> Data records
----------

(** C2 (amended). Without an API key [editCoursePlan] returns the input
    plan unchanged, no updated book analysis, and the explanation that the
    plan cannot be edited automatically; it sends no request and does not
    raise.  With an API key nothing is caught: a failure of the read of the
    state documents, of the discovery call, of the merge call or of the
    standard edit call reaches the caller as the error it is. *)
Theorem editCoursePlan_failure_modes (env : Env) (opts : EditOpts.t) (log : list Request) :
  (hasApiKey env = false ->
   editCoursePlan env opts log
   = (Ok (EditPlanResult.mk (EditOpts.currentPlan opts) None
            "No API key configured — unable to edit the plan automatically."),
      log))
  /\ (hasApiKey env = true ->
      (forall e,
         loadUserStateDocs env (EditOpts.userId opts) = Throw e ->
         fst (editCoursePlan env opts log) = Throw e)
      /\ (forall docs pages lastDetectedPage totalPages e,
            loadUserStateDocs env (EditOpts.userId opts) = Ok docs ->
            discoveryTarget opts = Some (pages, lastDetectedPage, totalPages) ->
            genDiscovery env (ReqDiscovery totalPages lastDetectedPage
                                (uncoveredText pages lastDetectedPage)) = Throw e ->
            fst (editCoursePlan env opts log) = Throw e)
      /\ (forall docs pages lastDetectedPage totalPages found e,
            loadUserStateDocs env (EditOpts.userId opts) = Ok docs ->
            discoveryTarget opts = Some (pages, lastDetectedPage, totalPages) ->
            genDiscovery env (ReqDiscovery totalPages lastDetectedPage
                                (uncoveredText pages lastDetectedPage)) = Ok found ->
            genPlan env (ReqMerge docs (EditOpts.userInstruction opts)
                           (EditOpts.currentPlan opts) found) = Throw e ->
            fst (editCoursePlan env opts log) = Throw e)
      /\ (forall docs e,
            loadUserStateDocs env (EditOpts.userId opts) = Ok docs ->
            discoveryTarget opts = None ->
            genPlan env (ReqEdit docs (EditOpts.userInstruction opts)
                           (EditOpts.currentPlan opts)
                           (compactBookSummary (EditOpts.bookAnalysis opts))) = Throw e ->
            fst (editCoursePlan env opts log) = Throw e)).
Proof.
  unfold editCoursePlan. split.
  - intros ->. reflexivity.
  - intros ->. change (negb true) with false. cbv iota. unfold bind at 1, await.
    split; [|split; [|split]].
    + intros e ->. reflexivity.
    + intros docs pages lastDetectedPage totalPages e -> -> Hfail.
      unfold discoveryEdit, bind, generateObject. rewrite Hfail. reflexivity.
    + intros docs pages lastDetectedPage totalPages found e -> -> Hfound Hfail.
      unfold discoveryEdit, bind, generateObject. rewrite Hfound, Hfail. reflexivity.
    + intros docs e -> -> Hfail.
      unfold standardEdit, bind, generateObject. rewrite Hfail. reflexivity.
Qed.

(** The edit of the 120-page book without an API key, and with a merge
    call that fails. *)
Lemma editCoursePlan_failure_modes_witness :
  (hasApiKey noKeyEnv = false
   /\ editCoursePlan noKeyEnv opts120 []
      = (Ok (EditPlanResult.mk samplePlan None
               "No API key configured — unable to edit the plan automatically."),
         []))
  /\ (hasApiKey (editEnv (Ok []) (Throw "merge failed")) = true
      /\ fst (editCoursePlan (editEnv (Ok []) (Throw "merge failed")) opts120 [])
         = Throw "merge failed").
Proof.
  split.
  - split; [reflexivity|].
    apply (editCoursePlan_failure_modes noKeyEnv opts120 []). reflexivity.
  - split; [reflexivity|].
    destruct (editCoursePlan_failure_modes (editEnv (Ok []) (Throw "merge failed"))
                opts120 []) as [_ Hkey].
    destruct (Hkey eq_refl) as (_ & _ & Hmerge & _).
    apply (Hmerge sampleDocs pages120 99 120 [] "merge failed").
    + reflexivity.
    + vm_compute. reflexivity.
    + reflexivity.
    + reflexivity.
Defined.

(** C5. Let the last chapter of the book analysis end before the last
    page ([endPage < totalPages - 1], as for page 99 of a book of 120
    pages), the instruction contain [missing] and raw pages be available;
    and let the generation capability be there and answer as the
    specification has it: an API key is configured, the state documents
    are read, the discovery call returns one or more chapters and the
    merge call succeeds.  Then [editCoursePlan] goes through the two-step
    flow, sending the discovery request for the uncovered pages and then
    the merge request, and the updated book analysis it returns has
    strictly more chapters than the input: the chapters of the input,
    unchanged and in their places, followed by one analysis per
    discovered chapter, in order, numbered on from the input's, with the
    discovered title, pages, summary, concepts and objectives, no
    prerequisites and the proportional reading minutes.  The other fields
    of the book analysis are those of the input. *)
Theorem editCoursePlan_gap_reconciliation (env : Env) (opts : EditOpts.t)
    (log : list Request) (lastChapter : ChapterAnalysis.t) (pages : list string)
    (docs : StateDocs.t) (found : list DiscoveredChapter.t) (edited : EditedPlan.t) :
  let input := EditOpts.bookAnalysis opts in
  let known := length (BookAnalysis.chapters input) in
  let lastDetectedPage := ChapterAnalysis.endPage lastChapter in
  let totalPages := BookAnalysis.totalPages input in
  let discoveryRequest :=
    ReqDiscovery totalPages lastDetectedPage (uncoveredText pages lastDetectedPage) in
  let mergeRequest :=
    ReqMerge docs (EditOpts.userInstruction opts) (EditOpts.currentPlan opts) found in
  last (BookAnalysis.chapters input) = Some lastChapter ->
  0 < totalPages ->
  lastDetectedPage < totalPages - 1 ->
  Js.includes (EditOpts.userInstruction opts) "missing" = true ->
  EditOpts.extractedPages opts = Some pages ->
  pages <> [] ->
  hasApiKey env = true ->
  loadUserStateDocs env (EditOpts.userId opts) = Ok docs ->
  genDiscovery env discoveryRequest = Ok found ->
  found <> [] ->
  genPlan env mergeRequest = Ok edited ->
  exists updated,
    editCoursePlan env opts log
    = (Ok (EditPlanResult.mk (planOf edited) (Some updated) (EditedPlan.explanation edited)),
       log ++ [discoveryRequest; mergeRequest])
    /\ (known < length (BookAnalysis.chapters updated))%nat
    /\ length (BookAnalysis.chapters updated) = (known + length found)%nat
    /\ (forall i, (i < known)%nat ->
          BookAnalysis.chapters updated !! i = BookAnalysis.chapters input !! i)
    /\ (forall i ch,
          found !! i = Some ch ->
          BookAnalysis.chapters updated !! (known + i)%nat
          = Some (ChapterAnalysis.mk (Z.of_nat (known + i) + 1)
                    (DiscoveredChapter.title ch)
                    (DiscoveredChapter.startPage ch) (DiscoveredChapter.endPage ch)
                    (DiscoveredChapter.summary ch) (DiscoveredChapter.keyConcepts ch)
                    (DiscoveredChapter.learningObjectives ch) []
                    (inject_Z (proportionalMinutes (DiscoveredChapter.startPage ch)
                                 (DiscoveredChapter.endPage ch) totalPages))))
    /\ BookAnalysis.title updated = BookAnalysis.title input
    /\ BookAnalysis.author updated = BookAnalysis.author input
    /\ BookAnalysis.totalPages updated = totalPages
    /\ BookAnalysis.detectionMethod updated = BookAnalysis.detectionMethod input.
Proof.
  intros input known lastDetectedPage totalPages discoveryRequest mergeRequest
    Hlast Hbook Hgap Hword Hpages Hsome Hkey Hdocs Hfound Hmore Hedited.
  exists (withDiscovered input totalPages found).
  assert (Htarget : discoveryTarget opts = Some (pages, lastDetectedPage, totalPages)).
  { unfold discoveryTarget. rewrite Hpages.
    destruct pages as [|page morePages]; [contradiction|].
    rewrite (looksLikeMissingContent_missing _ Hword).
    fold input. rewrite Hlast. fold lastDetectedPage totalPages.
    destruct (Z.ltb_spec lastDetectedPage (totalPages - 1)); [reflexivity|lia]. }
  assert (Hlen : length (BookAnalysis.chapters (withDiscovered input totalPages found))
                 = (known + length found)%nat).
  { simpl. rewrite length_app, discoveredAnalyses_length. reflexivity. }
  split.
  { unfold editCoursePlan. rewrite Hkey. change (negb true) with false. cbv iota.
    unfold bind at 1, await. rewrite Hdocs, Htarget.
    unfold discoveryEdit, bind, generateObject, ret.
    fold discoveryRequest. rewrite Hfound. fold mergeRequest. rewrite Hedited.
    rewrite <- app_assoc. reflexivity. }
  split.
  { rewrite Hlen. destruct found; [contradiction|]. simpl. lia. }
  split; [exact Hlen|].
  split.
  { intros i Hi. simpl. apply lookup_app_l. exact Hi. }
  split; [|repeat split].
  intros i ch Hch. simpl. rewrite lookup_app_r by (fold known; lia).
  fold known. replace (known + i - known)%nat with i by lia.
  rewrite discoveredAnalyses_lookup, Hch. simpl. unfold Js.len. fold known.
  f_equal. f_equal. lia.
Qed.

----------

> Work required
Given the records above, reproduce precisely and only the lines between the line holding "editCoursePlan noKeyEnv opts120 []" and the line holding "opts120 []) as [_ Hkey].", inclusive.

> Solution to the exercise
   /\ editCoursePlan noKeyEnv opts120 []
      = (Ok (EditPlanResult.mk samplePlan None
               "No API key configured — unable to edit the plan automatically."),
         []))
  /\ (hasApiKey (editEnv (Ok []) (Throw "merge failed")) = true
      /\ fst (editCoursePlan (editEnv (Ok []) (Throw "merge failed")) opts120 [])
         = Throw "merge failed").
Proof.
  split.
  - split; [reflexivity|].
    apply (editCoursePlan_failure_modes noKeyEnv opts120 []). reflexivity.
  - split; [reflexivity|].
    destruct (editCoursePlan_failure_modes (editEnv (Ok []) (Throw "merge failed"))
                opts120 []) as [_ Hkey].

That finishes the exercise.